TASK DETAILS
From the records below, output exactly the lines running from the line containing "destruct (length (_commands" through the line containing "- run_M. rewrite Hfp in Hrun. proj.", and no others.

Saved entries
(** * TensorView: shape alignment for elementwise tensor operations

    A shallow embedding of [Source/Math/TensorView.cpp] (CNTK): the
    reshaping constructor of [TensorView] and the shape massaging done by
    [TensorView::DoBinaryOpOf] (padding, operation shape, compatibility
    check, flattening, singleton removal, broadcast strides).

    Conventions.
    - [size_t] values (extents, matrix dimensions) are [N]; where the source
      multiplies two of them the wrap-around at [2^64] is written out.
    - [ptrdiff_t] strides are [Z].
    - ranks and loop indices are [nat] (they index lists).
    - [LogicError] and [InvalidArgument] throw; a computation that can throw
      returns an [outcome].
    - [fprintf (stderr, ...)] appends one structured line to a trace. *)

From Stdlib Require Import NArith ZArith Lia List Permutation.
From stdpp Require Import base list.
(** X13. Without [overwrite], [save_file] deletes nothing itself: the
    program runs on the files as they were before the call, and the files
    after the call are the ones the program left. *)
Theorem save_without_overwrite_deletes_nothing (E : Externals)
  (output_filename : string) (timeout : Z) (self : PyKernel) (w : World)
  (r : result bool) (self' : PyKernel) (w' : World)
  (args : list string) (out : result string) :
  save_file E output_filename false timeout self w = (r, self', w') →
  executed w' = executed w ++ [(args, out)] →
  ∃ t, subprocess_run E args t (files w) = (out, files w').
Proof.
  intros Hrun Hex.
  unfold save_file in Hrun. unfold get_self, mbind at 1, M_bind at 1 in Hrun.
  destruct (_filepath self) as [fp|] eqn:Hfp.
  2:{ run_M. repeat (case_match; simplify_eq; proj); no_growth Hex. }
  destruct (length (_commands self) =? 2)%nat.
  { run_M. simplify_eq; proj. no_growth Hex. }
  destruct (negb (Py.truthy_str output_filename)
            || bool_decide (output_filename = name fp)).
  - run_M. rewrite Hfp in Hrun. cbn [negb] in Hrun. proj.
    rewrite Hfp in Hrun. proj.
    repeat (case_match; simplify_eq; proj);
      try (apply app_inv_head in Hex; simplify_eq); eauto.
  - run_M. rewrite Hfp in Hrun. proj.
    repeat (case_match; simplify_eq; proj);
      try (apply app_inv_head in Hex; simplify_eq); eauto.
Qed.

TASK RESPONSE
  destruct (length (_commands self) =? 2)%nat.
  { run_M. simplify_eq; proj. no_growth Hex. }
  destruct (negb (Py.truthy_str output_filename)
            || bool_decide (output_filename = name fp)).
  - run_M. rewrite Hfp in Hrun. cbn [negb] in Hrun. proj.
    rewrite Hfp in Hrun. proj.
    repeat (case_match; simplify_eq; proj);
      try (apply app_inv_head in Hex; simplify_eq); eauto.
  - run_M. rewrite Hfp in Hrun. proj.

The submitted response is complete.